Exercise details: A verbatim copy of the line containing "- induction s as [|c rest IH];" and all lines after it, up to and including the final line of the records, is the only acceptable output.

Record extracts:
────

(** X25: trimming removes exactly the run of slashes at the end of the
    address: what is left is empty or does not end in a slash, and trimming
    again changes nothing.  The backend address the dashboard uses
    therefore never ends in a slash, whatever was configured. *)
Theorem getBackendUrl_no_trailing_slash (BACKEND_URL hostname : string) :
  (forall s, ~ (exists s', trimSlashes s = s' +:+ "/"))
  /\ (forall s, exists n, s = trimSlashes s +:+ slashes n)
  /\ (forall s, trimSlashes (trimSlashes s) = trimSlashes s)
  /\ ~ (exists s', getBackendUrl BACKEND_URL hostname = s' +:+ "/").
Proof.
  assert (Hno : forall s, ~ (exists s', trimSlashes s = s' +:+ "/")).
  { induction s as [|c rest IH]; intros [s' Hs'].
    - destruct s'; discriminate.
    - cbn [trimSlashes] in Hs'.
      destruct (String.eqb_spec (String c "") "/") as [Hc|Hc];
        destruct (String.eqb_spec (trimSlashes rest) "") as [Hr|Hr];
        cbn [andb] in Hs'.
      + destruct s'; discriminate.
      + destruct s' as [|c' s'']; cbn in Hs'.
        * injection Hs' as _ Hr'. contradiction.
        * injection Hs' as _ Hr'. apply IH. now exists s''.
      + destruct s' as [|c' s'']; cbn in Hs'.
        * injection Hs' as Hc' _. apply Hc. now rewrite Hc'.
        * injection Hs' as _ Hr'. apply IH. now exists s''.
      + destruct s' as [|c' s'']; cbn in Hs'.
        * injection Hs' as _ Hr'. contradiction.
        * injection Hs' as _ Hr'. apply IH. now exists s''. }
  split; [exact Hno|]. split; [|split].
  - induction s as [|c rest [n IH]]; [now exists 0%nat|].
    cbn [trimSlashes].
    destruct (String.eqb_spec (String c "") "/") as [Hc|Hc];
      destruct (String.eqb_spec (trimSlashes rest) "") as [Hr|Hr]; cbn [andb].
    + exists (S n). injection Hc as ->. rewrite Hr in IH.
      change (String.append "/" rest = String.append "/" (slashes n)).
      f_equal. exact IH.
    + exists n.
      change (String c rest = String c (trimSlashes rest +:+ slashes n)).
      f_equal. exact IH.
    + exists n.
      change (String c rest = String c (trimSlashes rest +:+ slashes n)).
      f_equal. exact IH.
    + exists n.
      change (String c rest = String c (trimSlashes rest +:+ slashes n)).
      f_equal. exact IH.
  - induction s as [|c rest IH]; [reflexivity|].
    cbn [trimSlashes].
    destruct (String.eqb (String c "") "/" && String.eqb (trimSlashes rest) "")
      eqn:Hb; [reflexivity|].
    cbn [trimSlashes]. rewrite IH, Hb. reflexivity.
  - unfold getBackendUrl.
    destruct (negb (String.eqb BACKEND_URL "")); [apply Hno|].
    destruct (String.eqb hostname "localhost"); intros [s' Hs'].
    + apply (f_equal String.list_ascii_of_string) in Hs'.
      rewrite list_ascii_of_string_app in Hs'.
      apply (f_equal last) in Hs'. rewrite last_app in Hs'. discriminate.
    + destruct s'; discriminate.
Qed.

────

Solved problem:
  - induction s as [|c rest IH]; [reflexivity|].
    cbn [trimSlashes].
    destruct (String.eqb (String c "") "/" && String.eqb (trimSlashes rest) "")
      eqn:Hb; [reflexivity|].
    cbn [trimSlashes]. rewrite IH, Hb. reflexivity.
  - unfold getBackendUrl.
    destruct (negb (String.eqb BACKEND_URL "")); [apply Hno|].
    destruct (String.eqb hostname "localhost"); intros [s' Hs'].
    + apply (f_equal String.list_ascii_of_string) in Hs'.
      rewrite list_ascii_of_string_app in Hs'.
      apply (f_equal last) in Hs'. rewrite last_app in Hs'. discriminate.
    + destruct s'; discriminate.
Qed.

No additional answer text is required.